After Gleason sent the rule back to the agency for further work, the park service said the new rule addresses concerns she’d raised. As part of the new rule, the park service said it is focusing on bear baiting and not addressing the other hunting practices at this time.
Lynn said the idea that bait conditions bears to human food is just propaganda pushed by animal-rights organizations that know little to nothing about bears or bear hunting. “This is a case the Sportsmen’s Alliance has been fighting for years. Unfortunately, the Supreme Court didn’t pick up our case last year after the Ninth Circuit ruled against us, so right now, the feds have control of wildlife management decisions on those lands,” Lynn said.
He said at issue is who controls federal lands within a state’s border. The federal government owns the lands, but traditionally the game and fish found on those lands was managed by the states in accordance with state game laws. Outside of endangered species and migratory birds, the feds don’t manage wildlife.

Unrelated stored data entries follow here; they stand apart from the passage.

Lemma index_case a b :
  printable words a = true -> printable words b = true -> parts_ok (E_IndexAccess a b dummy_span) ->
  raw_ok (E_IndexAccess a b dummy_span).
Proof.
  intros Hp Hpb IH. pose proof (part_head _ a IH ltac:(cbn; lia) Hp) as Ha.
  pose proof (part_full _ b IH ltac:(cbn; lia) Hpb) as Hb.
  apply (chain_case a (pr 28 a) (sym TK_LBracket) (raw b ++ [sym TK_RBracket])); [done|cbn; lia|done| |].
  - apply head_case; [done|split; lia|cbn; lia|cbn; lia|cbn; lia|]. intros Hl rest. by apply postfix_follow.
  - intros m n c i nd nd' rd rest Hm Hc Hi _ Hroom Hnd. cbn [lvl] in Hm. split; [by apply N.leb_le|].
    eexists (mkChain _ _ _ _ _). split; [reflexivity|].
    pose proof (drop_next _ _ _ _ Hi) as Hi1. rewrite <-app_assoc in Hi1. pose proof (drop_app _ _ _ _ Hi1) as Hi2.
    cbn [chain_apply sym tk t_kind length]. unfold next. apply map_Done. unfold chain_index.
    rewrite (step_Done _ _ _ _ _ (fresh_at _ _ _ _ _ _ Hi eq_refl)).
    rewrite (step_Done _ _ _ _ _ (advance_at Hi ltac:(done))).
    rewrite (step_Done _ _ _ _ _ (inner_at b TK_RBracket n (S i) nd' rd _ Hb Hi1 eq_refl
      ltac:(unfold room in *; cbn [height nodes] in *; lia))).
    rewrite (step_Done _ _ _ _ _ (expect_at Hi2 TK_RBracket eq_refl ltac:(done))).
    rewrite Hc, (printable_span words a Hp), length_app. cbn [length].
    by replace (S (S i + length (raw b))) with (i + S (length (raw b) + 1))%nat by lia.
Qed.

(** The kind after an operator: no [>] starts an operand. *)
Lemma next_starts op t ts :
  starts (t_kind t) = true -> next_of (sym (op_kind words op) :: t :: ts) <> Some TK_Gt.
Proof.
  intros Hs. cbn [next_of sym tk t_kind]. destruct (kind_eq _ _); [|done]. intros [= Hk]. by rewrite Hk in Hs.
Qed.

Lemma lvl_pos a : printable words a = true -> (1 <= lvl words a)%N.
Proof.
  intros Hp. destruct a; cbn [lvl]; try lia; [|by destruct (un_bp_vals words op) as [-> | ->]].
  cbn [printable] in Hp. rewrite !andb_true_iff in Hp. destruct Hp as (_ & (Hop & _) & _).
  destruct (op_left words op) as [H|H]; [|lia..]. intros Hk. unfold kind_eq in Hop.
  by rewrite bool_decide_eq_true_2 in Hop.
Qed.

Lemma rmin_pos a : printable words a = true -> (2 <= rmin words a)%N.
Proof.
  intros Hp. destruct a; cbn [rmin]; try lia; [|by destruct (un_bp_vals words op) as [-> | ->]].
  cbn [printable] in Hp. rewrite !andb_true_iff in Hp. destruct Hp as (_ & (Hop & _) & _).
  assert (Hk : has_kind words op) by (intros Hk; unfold kind_eq in Hop; by rewrite bool_decide_eq_true_2 in Hop).
  pose proof (op_left words op Hk). destruct (op_bp_levels words op) as [H1|[H1|H1]]; [lia|lia|].
  rewrite H1 in *. cbn in *. lia.
Qed.

Lemma binary_case op a b :
  has_kind words op -> printable words a = true -> printable words b = true ->
  parts_ok (E_BinaryOp op a b dummy_span) -> raw_ok (E_BinaryOp op a b dummy_span).
Proof.
  intros Hop Hp Hpb IH. pose proof (part_head _ a IH ltac:(cbn; lia) Hp) as Ha.
  pose proof (part_full _ b IH ltac:(cbn; lia) Hpb) as Hb.
  destruct (op_kinds words op Hop) as (Hb1 & Has & Heof & Hin).
  destruct (left_ctx_ok words op) as (Hc1 & Hc2 & Hle).
  destruct (starts_pr (op_bp words op).2 b Hpb) as (tb & tsb & Htb & Hsb).
  apply (chain_case a (pr (left_ctx words op) a) (sym (op_kind words op)) (pr (op_bp words op).2 b));
    [done|cbn; lia|done| |].
  - apply head_case; [done|done|done|cbn; lia|cbn; lia|]. intros Hl rest. rewrite Htb. split.
    + cbn [stops app]. change (t_kind (sym (op_kind words op))) with (op_kind words op).
      rewrite extends_op by (try done; by apply next_starts).
      split; [apply N.leb_gt, left_stops; done|]. clear -Hop. unfold has_kind in Hop.
      destruct op, words; cbn in *; done.
    + intros _. cbn. clear -Hop. destruct op, words; cbn in *; done.
  - intros m n c i nd nd' rd rest Hm Hc Hi [Hst _] Hroom Hnd. cbn [lvl] in Hm.
    pose proof (drop_next _ _ _ _ Hi) as Hi1.
    assert (Hnx : next_of (sym (op_kind words op) :: pr (op_bp words op).2 b ++ rest) <> Some TK_Gt).
    { rewrite Htb. by apply next_starts. }
    set (nx := next_of _) in *. clearbody nx. cbn [sym tk t_kind].
    rewrite extends_op, chain_apply_infix by done. split; [by apply N.leb_le|].
    eexists (mkChain _ _ _ _ _). split; [reflexivity|]. unfold chain_infix.
    rewrite op_infix by done. destruct (op_bp words op) as [l_bp r_bp] eqn:Hbp. cbn [fst snd] in *.
    rewrite (proj2 (N.ltb_ge _ _)) by done. rewrite (bool_decide_eq_false_2 (nx = _)) by done.
    rewrite andb_false_r. unfold kind_eq at 1. rewrite (bool_decide_eq_false_2 (_ = TK_As)) by done.
    unfold next. apply map_Done. unfold chain_binop. cbv zeta.
    assert (Hw : forall (x : bool) seen, (if x then warn_fresh_line seen else mret tt) (st i nd' rd) = Done (tt, st i nd' rd)).
    { intros [] seen; [|done]. by apply (fresh_at _ _ _ _ _ _ Hi). }
    rewrite (step_Done _ _ _ _ _ (Hw _ _)), (step_Done _ _ _ _ _ (Hw _ _)).
    rewrite (step_Done _ _ _ _ _ (advance_at Hi Heof)).
    rewrite (step_Done _ _ _ _ _ (Hb r_bp n (S i) nd' rd rest Hc2 Hi1 ltac:(cbn [rmin] in Hst; by rewrite Hbp in Hst)
      ltac:(unfold room in *; cbn [height nodes] in *; lia))).
    rewrite Hb1, Hc, (printable_span words a Hp), (printable_span words b Hpb).
    by replace (S i + length (pr r_bp b))%nat with (i + S (length (pr r_bp b)))%nat by lia.
Qed.

Lemma pipe_case a b :
  printable words a = true -> printable words b = true ->
  parts_ok (E_PipeExpr a b dummy_span) -> raw_ok (E_PipeExpr a b dummy_span).
Proof.
  intros Hp Hpb IH. pose proof (part_head _ a IH ltac:(cbn; lia) Hp) as Ha.
  pose proof (part_full _ b IH ltac:(cbn; lia) Hpb) as Hb.
  apply (chain_case a (pr 2 a) (sym TK_Pipe) (sym TK_Gt :: pr 3 b)); [done|cbn; lia|done| |].
  - apply head_case; [done|split; lia|cbn; lia|cbn; lia|cbn; lia|]. intros Hl rest. split; [|done].
    cbn [stops app sym tk t_kind next_of]. split; [|done]. change (kind_eq TK_Pipe TK_Pipe) with true.
    cbn [extends_chain infix_binding_power]. rewrite bool_decide_eq_true_2 by done. apply N.leb_gt.
    destruct (decide (rmin words a = 2%N)) as [Hr|]; [|pose proof (rmin_pos a Hp); lia].
    destruct a; cbn [lvl rmin] in *; try lia; [|by destruct (un_bp_vals words op) as [H|H]; rewrite H in Hr].
    destruct (op_bp_levels words op) as [[H1 H2]|[[H1 H2]|H]]; [lia|lia|]. by rewrite H in Hr.
  - intros m n c i nd nd' rd rest Hm Hc Hi [Hst _] Hroom Hnd. cbn [lvl] in Hm.
    pose proof (drop_next _ _ _ _ Hi) as Hi1. cbn [app] in Hi1. pose proof (drop_next _ _ _ _ Hi1) as Hi2.
    cbn [app sym tk t_kind next_of]. change (kind_eq TK_Pipe TK_Pipe) with true. cbn [t_kind].
    cbn [extends_chain chain_apply]. unfold chain_infix. cbn [infix_binding_power].
    rewrite bool_decide_eq_true_2 by done. split; [by apply N.leb_le|].
    eexists (set_lhs _ c). split; [reflexivity|]. rewrite (proj2 (N.ltb_ge _ _)) by done.
    change (kind_eq TK_Pipe TK_Pipe) with true. cbn [andb].
    rewrite (step_Done _ _ _ _ _ (advance_at Hi ltac:(done))), (step_Done _ _ _ _ _ (advance_at Hi1 ltac:(done))).
    unfold next. apply map_Done. unfold chain_operand.
    rewrite (step_Done _ _ _ _ _ (Hb 3%N n (S (S i)) nd' rd rest ltac:(split; lia) Hi2 Hst
      ltac:(unfold room in *; cbn [height nodes] in *; lia))).
    rewrite Hc, (printable_span words a Hp), (printable_span words b Hpb). cbn [length].
    by replace (S (S i) + length (pr 3 b))%nat with (i + S (S (length (pr 3 b))))%nat by lia.
Qed.

Lemma range_case incl a b :
  printable words a = true -> printable words b = true ->
  parts_ok (E_RangeExpr (Some a) (Some b) incl dummy_span) ->
  raw_ok (E_RangeExpr (Some a) (Some b) incl dummy_span).
Proof.
  intros Hp Hpb IH. pose proof (part_head _ a IH ltac:(cbn; lia) Hp) as Ha.
  pose proof (part_full _ b IH ltac:(cbn; lia) Hpb) as Hb.
  destruct (starts_pr 2 b Hpb) as (tb & tsb & Htb & Hsb).
  set (k := if incl then TK_DotDotEq else TK_DotDot).
  assert (Hk : k <> TK_Eof /\ k <> TK_LBrace /\ k <> TK_ColonColon /\ k <> TK_Bang /\ k <> TK_LParen
    /\ forall nx m, extends_chain k nx m = (m <=? 1)%N) by (by destruct incl).
  destruct Hk as (Hk1 & Hk2 & Hk3 & Hk4 & Hk5 & Hext).
  apply (chain_case a (pr 1 a) (sym k) (pr 2 b)); [done|cbn; lia|done| |].
  - apply head_case; [done|split; lia|cbn; lia|cbn; lia|cbn; lia|]. intros Hl rest. split; [|done].
    cbn [stops sym tk t_kind]. rewrite Hext. split; [|done]. apply N.leb_gt.
    pose proof (rmin_pos a Hp). lia.
  - intros m n c i nd nd' rd rest Hm Hc Hi [Hst _] Hroom Hnd. cbn [lvl] in Hm.
    pose proof (drop_next _ _ _ _ Hi) as Hi1. cbn [sym tk t_kind]. rewrite Hext. split; [by apply N.leb_le|].
    eexists (set_lhs _ c). split; [reflexivity|].
    assert (Happ : forall nx, chain_apply (levels n) k nx m c = next (chain_range (levels n) k c)) by (by destruct incl).
    rewrite Happ. unfold next. apply map_Done. unfold chain_range.
    rewrite (step_Done _ _ _ _ _ (advance_at Hi Hk1)).
    pose proof Hi1 as Hi1'. rewrite Htb in Hi1'. cbn [app] in Hi1'.
    rewrite (step_Done _ _ _ _ _ (peek_kind_at Hi1')).
    assert (ends_range (t_kind tb) = false) as -> by (by destruct (t_kind tb)).
    rewrite (step_Done (Some <$> _) _ _ (Some b) (st (S i + length (pr 2 b)) nd' rd)); cycle 1.
    { apply (map_Done Some), (Hb 2%N n (S i) nd' rd rest ltac:(split; lia) Hi1 Hst).
      unfold room in *; cbn [height nodes] in *; lia. }
    pose proof (drop_app _ _ _ _ Hi1) as Hi2. destruct rest as [|t rest]; [done|].
    destruct (prev_span_Done Hi2 (nd := nd') (rd := rd)) as [s Hs]. rewrite (step_Done _ _ _ _ _ Hs).
    rewrite Hc, (printable_span words a Hp). cbn [from_option]. rewrite (printable_span words b Hpb).
    assert (kind_eq k TK_DotDotEq = incl) as -> by (by destruct incl).
    by replace (S i + length (pr 2 b))%nat with (i + S (length (pr 2 b)))%nat by lia.
Qed.

(* ------------------------------------------------------------------ *)
(** ** Lists of expressions                                            *)
(* ------------------------------------------------------------------ *)

Lemma sum_elem {A} (f : A -> nat) x l : x ∈ l -> (f x <= sum_list_with f l)%nat.
Proof. induction 1; cbn; lia. Qed.
Lemma max_elem {A} (f : A -> nat) x l : x ∈ l -> (f x <= max_list_with f l)%nat.
Proof. induction 1; cbn; lia. Qed.
Lemma printable_elem es e : forallb (printable words) es = true -> e ∈ es -> printable words e = true.
Proof. rewrite forallb_forall. intros H He. apply H. by apply list_elem_of_In. Qed.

“This really upends management and directly interjects whoever sits in the White House into wildlife management,” Lynn said. “Since the Obama administration, and now Biden administration (Trump reversed it), the federal government has been trying to take more control of these federal lands, and if they can do it in Alaska, where it’s written into several agreements, including their statehood act and other official agreements, then they can control these lands in the Lower 48 where those protections don’t exist. For hunters, anglers, guides, etc., this means we could see flipflopping rules and goals depending on which party is in office.”